Ban the culture war from classrooms
As America’s children start getting back to school this month, our country needs a grown-up conversation about public education’s future. The odds of having one this fall are slim.
It’s more likely that the midterm election campaign will intensify today’s noxious trend toward politicizing public schools. That’s reprehensible, because our children, who suffered severe learning losses and emotional stress during the pandemic, deserve better than to be treated as hostages in the nation’s vitriolic culture wars.
Republicans, who seem to be at war with all of America’s public institutions, are the worst offenders. But Democrats aren’t blameless, and even as they fend off the right’s demagogic attacks on public schools, they need to come to grips with the valid reasons why parental frustration is boiling over.
Public faith in the K-12 system is approaching an all-time low. Only 28 percent of Americans express confidence in their schools. Many parents have been voting with their feet — public school enrollment has dropped by about 1.4 million students since the pandemic began.
Republicans see political gain this fall in fusing parents’ anger over school closings and learning losses with conservative bugaboos like mask and vaccine mandates, critical race theory and classroom discussions of race and gender. That’s the formula Glenn Youngkin used last year in making education the galvanizing issue of his successful race for governor in Virginia.
About a quarter of Virginia voters named education as their top issue, after the economy. Youngkin, who branded his campaign events as “parents’ rallies,” won these voters by 15 points. That helped him carry independents as well as Virginia’s suburbs, reversing former President Trump’s losses the year before.
Since then, red-state legislators have passed a slew of “parents’ rights” laws aimed at restricting classroom about race, sexual orientation and gender identity. And GOP governors with presidential ambitions, notably Florida’s Ron DeSantis, routinely stoke conservative white parents’ anger at “woke” school authorities.
Across the country, normally soporific school board meetings are erupting into screaming matches, and board members are targeted for online abuse, including death threats. Previously low-key elections for school superintendent suddenly are becoming hotly contested arenas of partisan conflict.
The volatile new politics of education poses a dilemma for Democrats, who historically have dominated the issue.
According to a recent survey by Impact Research, by a 47-43 percent margin, U.S voters now trust Republicans over Democrats to handle education issues. The GOP lead is bigger among parents (9 points) and voters of color (10 percent).

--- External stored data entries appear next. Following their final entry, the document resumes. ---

(** C26: a sender stays within its limits.  Whatever happens, refused frames
    included: the bytes handed to the connection never exceed the highest
    watermark the peer has granted, counting from the initial window; the
    watermark only moves up, however updates are reordered or repeated; and
    the bytes sent and not acknowledged never exceed a bound on the
    connection's in-flight cap, nor the stream buffer. *)
Theorem send_within_limits {C} `{SendPathLaws C} E id (c : C) ops sd os B :
  config_wf (cfg E) → maxPayload (cfg E) < 2 ^ 32 → log c id = [] → Forall (op_ok id) ops →
  0 ≤ B → (∀ c, (conn_inFlightCap c).2 ≤ B) →
  send_run (cfg E) id (opened (cfg E) c) ops = Some (sd, os) →
  let w := sd.(sd_w) in
  Zlen (concat (payloads (log sd.(sd_c) id))) = w.(sentOffset) ∧
  w.(sentOffset) ≤ w.(maxSendOffset) ∧
  w.(maxSendOffset) = watermark (newStream_write (cfg E) (streamBufSize (cfg E))).(maxSendOffset) ops ∧
  bytesInFlightLocked w ≤ Z.min B (maxBufSize (cfg E)).
Proof.
  intros Hcfg H32 Hc Hops HB Hcap Hrun. pose proof (dataCap_bounds E Hcfg).
  assert (0 ≤ Z.min B (maxBufSize (cfg E))) as HB' by (unfold maxBufSize; case_bool_decide; lia).
  destruct (send_run_spec E Hcfg id H32 (Z.min B (maxBufSize (cfg E)))) with (sd := opened (cfg E) c) (ops := ops)
    as (sd' & os' & L' & R1 & _ & [Hw _] & _); [|by apply opened_inv|done|].
  { intros c1. pose proof (stream_inFlightCap_le E c1). unfold stream_inFlightCap in *. specialize (Hcap c1).
    destruct (conn_inFlightCap c1) as [c2 k]. cbn in *. case_bool_decide; lia. }
  rewrite Hrun in R1. injection R1 as <- <-. cbv zeta. split_and!.
  - by rewrite (wi_sent _ _ _ _ Hw).
  - apply (wi_credit _ _ _ _ Hw).
  - apply (send_run_watermark _ _ _ _ _ _ Hrun).
  - apply (wi_flight _ _ _ _ Hw).
Qed.

(** the second frame is refused, and the in-flight cap stops the second write *)
Definition witness_lossy : traced := mkTraced [] [None; Some (ErrErrno 105)] 18 0.
Lemma send_within_limits_witness : ∃ sd os,
  send_run (cfg witness_env) 5 (opened (cfg witness_env) witness_lossy) witness_ops = Some (sd, os) ∧
  sd.(sd_w).(sentOffset) ≤ sd.(sd_w).(maxSendOffset) ∧ bytesInFlightLocked sd.(sd_w) ≤ 24.
Proof.
  assert (∃ sd os, send_run (cfg witness_env) 5 (opened (cfg witness_env) witness_lossy) witness_ops = Some (sd, os))
    as (sd & os & Hrun).
  { vm_compute. eexists _, _. reflexivity. }
  exists sd, os. split; [done|].
  destruct (send_within_limits witness_env 5 witness_lossy witness_ops sd os tr_limit (proj1 witness_cfg) (proj2 witness_cfg))
    as (_ & H1 & _ & H2); [reflexivity|exact witness_ops_ok|done|intros c; cbn; lia|exact Hrun|].
  split; [exact H1|]. etransitivity; [exact H2|]. done.
Defined.

(** ** The end of a write direction *)

(** the error a closed write direction reports *)
Definition closed_error (w : wside) : go_error := default ErrStreamFIN w.(writeErr).

Lemma writeLoop_closed {C} `{SendPathLaws C} cf id w (c : C) p n : p ≠ [] → w.(writeFIN) = true →
  ∃ c', writeLoop cf id (S (length p)) w c p n = Some (w, c', WDone n (Some (closed_error w))) ∧ log c' id = log c id.
Proof.
  intros Hp Hfin. cbn [writeLoop]. rewrite bool_decide_false by (intros ?%Zlen_0; done).
  set (m := if Zlen p >? dataCap cf then dataCap cf else Zlen p). clearbody m.
  unfold mustWait. rewrite Hfin, orb_true_r. pose proof (log_flush c id) as Hl. destruct (flushSend c) as [c1 e1]. exists c1.
  unfold closed_error. destruct (writeErr w) as [e|]; [rewrite bool_decide_true by done|rewrite bool_decide_false by congruence]; done.
Qed.
Lemma writeLoop_empty {C} `{SendPathLaws C} cf id w (c : C) n :
  ∃ c' e, writeLoop cf id 1 w c [] n = Some (w, c', WDone n e) ∧ log c' id = log c id.
Proof.
  cbn [writeLoop]. rewrite bool_decide_true by done. pose proof (log_flush c id) as Hl.
  destruct (flushSend c) as [c1 e1]. by exists c1, e1.
Qed.

(** a pass of [Write] on a closed direction *)
Definition refused (w : wside) (o : send_obs) : Prop :=
  match o with Some (p, n, o) => p ≠ [] → o = WDone n (Some (closed_error w)) | None => True end.

Lemma send_step_closed {C} `{SendPathLaws C} cf id (sd : sender C) op :
  sd.(sd_w).(writeFIN) = true → op_ok id op →
  ∃ sd' o, send_step cf id sd op = Some (sd', o) ∧ log sd'.(sd_c) id = log sd.(sd_c) id ∧
    sd'.(sd_w).(writeFIN) = true ∧ refused sd.(sd_w) o.
Proof.
  destruct sd as [w c ws]. cbn [sd_w sd_c]. intros Hfin Hop.
  assert (∀ p n, ∃ c' o, writeLoop cf id (S (length p)) w c p n = Some (w, c', o) ∧ log c' id = log c id ∧
    refused w (Some (p, n, o))) as Hpass.
  { intros p n. destruct (decide (p = [])) as [->|Hp].
    - destruct (writeLoop_empty cf id w c n) as (c' & e & Hw & Hl). eexists _, _. split_and!; [done|done|]. by intros ?.
    - destruct (writeLoop_closed cf id w c p n Hp Hfin) as (c' & Hw & Hl). eexists _, _. split_and!; [done|done|]. by intros _. }
  destruct op as [p|k|offset|n| |code|code|err|t|g]; cbn [send_step].
  - destruct (Hpass p 0) as (c' & o & Hw & Hl & Hr). unfold Write. rewrite Hw. by eexists _, _.
  - destruct (ws !! k) as [[n p]|]; [|by eexists _, _].
    destruct (Hpass p n) as (c' & o & Hw & Hl & Hr). rewrite Hw. by eexists _, _.
  - eexists _, _. split_and!; try done. cbn. unfold setMaxSendOffset. by case_bool_decide.
  - eexists _, _. split_and!; try done. cbn. unfold creditAcked. by case_bool_decide.
  - unfold stream_Close, CloseWrite. rewrite Hfin. by eexists _, _.
  - unfold CancelWrite, abortWriteLocked. rewrite Hfin. by eexists _, _.
  - unfold onStopSending, abortWriteLocked. rewrite Hfin. by eexists _, _.
  - eexists _, _. split_and!; done.
  - eexists _, _. split_and!; done.
  - cbn in Hop. eexists _, _. split; [done|]. cbn. by rewrite Hop.
Qed.
(* ===== verification/BatchInv.v ===== *)
(** * The invariant of the send batch

    What the kernel is given cuts, segment by segment, into the frames that
    were queued: [queued] is the sequence of datagrams that have left or wait
    in the slots, and every operation appends at most its own frame to it. *)
From S2P Require Import Prelude Errors Frame Float64 Pacer Options SendBatch.

(** ** Segmentation *)

(** What the kernel makes of a message on a socket with UDP_SEGMENT set to
    [g] (0 if not set): pieces of [g] bytes and a last one, possibly
    shorter. *)
Fixpoint chop (fuel : nat) (g : Z) (l : list Z) : list (list Z) :=
  match fuel with
  | O => [l]
  | S fuel => if Zlen l <=? g then [l] else slice l 0 g :: chop fuel g (slice l g (Zlen l))
  end.
Definition segments (g : Z) (l : list Z) : list (list Z) := if g <=? 0 then [l] else chop (length l) g l.

Lemma chop_small fuel g l : Zlen l ≤ g → chop fuel g l = [l].
Proof. intros Hl. destruct fuel; [done|]. cbn [chop]. by rewrite bool_decide_true. Qed.

Lemma segments_one g l : g ≤ 0 ∨ Zlen l ≤ g → segments g l = [l].
Proof.
  intros Hg. unfold segments. destruct (decide (g ≤ 0)); [by rewrite bool_decide_true|].
  rewrite bool_decide_false by done. apply chop_small. lia.
Qed.

Lemma slice_front {A} (a b : list A) g : g = Zlen a → slice (a ++ b) 0 g = a ∧ slice (a ++ b) g (Zlen (a ++ b)) = b.
Proof.
  intros ->. split; [by apply slice_pre|]. pose proof (Zlen_nonneg b).
  rewrite slice_app_r by (rewrite ?Zlen_app; lia). rewrite Zlen_app, Z.sub_diag.
  replace (Zlen a + Zlen b - Zlen a) with (Zlen b) by lia. apply slice_all.
Qed.

(** full pieces, then one more *)
Lemma chop_app fuel g (fs : list (list Z)) f :
  0 < g → Forall (λ x, Zlen x = g) fs → 0 < Zlen f ≤ g → (length fs ≤ fuel)%nat →
  chop fuel g (concat fs ++ f) = fs ++ [f].
Proof.
  intros Hg Hfs. revert fuel. induction Hfs as [|x fs Hx _ IH]; intros fuel Hf Hfuel; [apply chop_small; cbn; lia|].
  destruct fuel as [|fuel]; [cbn in Hfuel; lia|]. cbn [chop concat]. rewrite <- app_assoc.
  pose proof (Zlen_nonneg (concat fs)). pose proof (Zlen_nonneg f).
  rewrite bool_decide_false by (rewrite !Zlen_app; lia).
  destruct (slice_front x (concat fs ++ f) g) as [H1 H2]; [done|]. rewrite H1, H2.
  rewrite IH; [done|done|]. cbn in Hfuel. lia.
Qed.

Lemma length_concat_ge (fs : list (list Z)) : Forall (λ x, 0 < Zlen x) fs → (length fs ≤ length (concat fs))%nat.
Proof.
  induction 1 as [|x fs Hx _ IH]; [done|]. cbn [concat length]. rewrite length_app. unfold Zlen in Hx. lia.
Qed.

Lemma segments_app g (fs : list (list Z)) f :
  0 < g → Forall (λ x, Zlen x = g) fs → 0 < Zlen f ≤ g → segments g (concat fs ++ f) = fs ++ [f].
Proof.
  intros Hg Hfs Hf. unfold segments. rewrite bool_decide_false by lia. apply chop_app; try done.
  rewrite length_app. pose proof (length_concat_ge fs) as Hl.
  assert (Forall (λ x, 0 < Zlen x) fs) as Hp by (eapply Forall_impl; [exact Hfs|]; cbn; lia). specialize (Hl Hp). lia.
Qed.

(** ** Triples *)

(** [m] does not panic from a state of [P], and ends as [Q] says *)
Definition triple {A} (P : tx → Prop) (m : T A) (Q : result A → tx → Prop) : Prop :=
  ∀ s, P s → ∃ s' r, m s = Some (s', r) ∧ Q r s'.

Lemma triple_bind {A B} P (m : T A) (k : A → T B) Q (R : A → tx → Prop) :
  triple P m (λ r s, match r with Ok a => R a s | Err e => Q (Err e) s end) →
  (∀ a, triple (R a) (k a) Q) → triple P (mbind k m) Q.
Proof.
  intros Hm Hk s Hs. destruct (Hm s Hs) as (s1 & r & H1 & Hr). unfold mbind, T_bind. rewrite H1.
  destruct r as [a|e]; [by apply Hk|]. by exists s1, (Err e).
Qed.
Lemma triple_ret {A} (P : tx → Prop) (a : A) Q : (∀ s, P s → Q (Ok a) s) → triple P (mret a) Q.
Proof. intros H s Hs. exists s, (Ok a). split; [done|auto]. Qed.
Lemma triple_get P Q : (∀ s, P s → Q (Ok s) s) → triple P get Q.
Proof. intros H s Hs. exists s, (Ok s). split; [done|auto]. Qed.
Lemma triple_modify (P : tx → Prop) f Q : (∀ s, P s → Q (Ok ()) (f s)) → triple P (modify f) Q.
Proof. intros H s Hs. exists (f s), (Ok ()). split; [done|auto]. Qed.
Lemma triple_throw {A} (P : tx → Prop) e (Q : result A → tx → Prop) : (∀ s, P s → Q (Err e) s) → triple P (throw e) Q.
Proof. intros H s Hs. exists s, (Err e). split; [done|auto]. Qed.
Lemma triple_lift {A} (P : tx → Prop) (o : option A) Q :
  (∀ s, P s → ∃ a, o = Some a ∧ Q (Ok a) s) → triple P (lift o) Q.
Proof. intros H s Hs. destruct (H s Hs) as (a & -> & HQ). exists s, (Ok a). done. Qed.
Lemma triple_ask {A} (P : tx → Prop) (f : nat → A) Q :
  (∀ s, P s → ∀ a, Q (Ok a) (s <| tx_tick := S s.(tx_tick) |>)) → triple P (ask f) Q.
Proof. intros H s Hs. eexists _, _. split; [done|auto]. Qed.
Lemma triple_when (P : tx → Prop) b m Q :
  (b = true → triple P m Q) → (b = false → ∀ s, P s → Q (Ok ()) s) → triple P (when b m) Q.
Proof. intros H1 H2. destruct b; [by apply H1|]. apply triple_ret. by apply H2. Qed.
Lemma triple_conseq {A} (P P' : tx → Prop) (m : T A) (Q Q' : result A → tx → Prop) :
  triple P' m Q' → (∀ s, P s → P' s) → (∀ r s, Q' r s → Q r s) → triple P m Q.
Proof. intros Hm HP HQ s Hs. destruct (Hm s (HP s Hs)) as (s' & r & H1 & H2). eauto. Qed.
(** what does not depend on the state can be had first *)
Lemma triple_pure {A} (φ : Prop) (P : tx → Prop) (m : T A) Q :
  (∀ s, P s → φ) → (φ → triple P m Q) → triple P m Q.
Proof. intros H1 H2 s Hs. exact (H2 (H1 s Hs) s Hs). Qed.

Another survey by the American Federation of Teachers found Republicans have a narrow (39-38) advantage on education in seven key battleground states with competitive elections.
Both polls show that, by enormous margins, voters want schools to concentrate on teaching math and reading rather than race and gender issues. The striking finding here – which may come as a shock to liberals – is that U.S. voters think Democrats are more fixated on these issues than Republicans.
How can Democrats regain public trust on education and keep our schools from becoming a culture war killing field?
First, by focusing on the fundamentals of learning. They should challenge school authorities around the country to accelerate the pace at which students regain lost ground and make sure poor and minority students don’t fall even further behind.
Over the past year, younger students have made up about a quarter of reading and math learning they lost when schools closed. But older students are recovering more slowly, and low-income and Black and Hispanic students also are struggling to catch up.
Second, by reclaiming the Clinton-Obama mantle of public-school reform, unwisely discarded by the Biden administration and congressional Democratic leaders.
The party establishment seems locked in a marriage of political convenience with an outdated K-12 system run by change-averse district school bureaucracies and powerful teachers’ unions. But parents want more than a return to the status quo pre-COVID-19.
The best way to blunt the GOP education offensive is to offer restive voters a progressive vision for reinventing public schools for the digital age. Drawing on the well-documented success of public charter schools, which performed more nimbly during the pandemic and saw their enrollment grow, Democrats should call for expanding parental choice, shifting decisions from central offices to school leaders, and shutting down schools that chronically fail their students.
They also should push for closing the international achievement gap between U.S. students and their counterparts overseas, especially in China. And to ease the transition from school to work, U.S. high schools need to do a better job of exposing students to careers and creating work-study opportunities with local employers.
Third, by forcefully rejecting the cultural left’s attempts to suppress free expression and discredit America’s founding ideals, which are all that holds this pluralistic, multiethnic democracy together. Their illiberal brand of identity politics is the mirror image of the right’s white ethnic nationalism, and just as damaging to our country.
On abortion and other issues, our country is in danger of splitting into separate red and blue zones where conflicting laws and social mores hold sway. We can’t let that happen to public education.
Our children need to know the true history of the nation — both its sins and its contributions to human progress. Bigotry, discrimination and injustice are part of the American story; so are unceasing struggles to overcome them and extend the blessings of individual freedom, civic equality and democratic self-government to all citizens.
This is what we should teach kids in school. Today’s cultural warriors want to indoctrinate by telling kids what to think; our public schools should expose kids to facts and reasoned arguments and help them learn how to think for themselves.
Will Marshall is president and founder of the Progressive Policy Institute (PPI).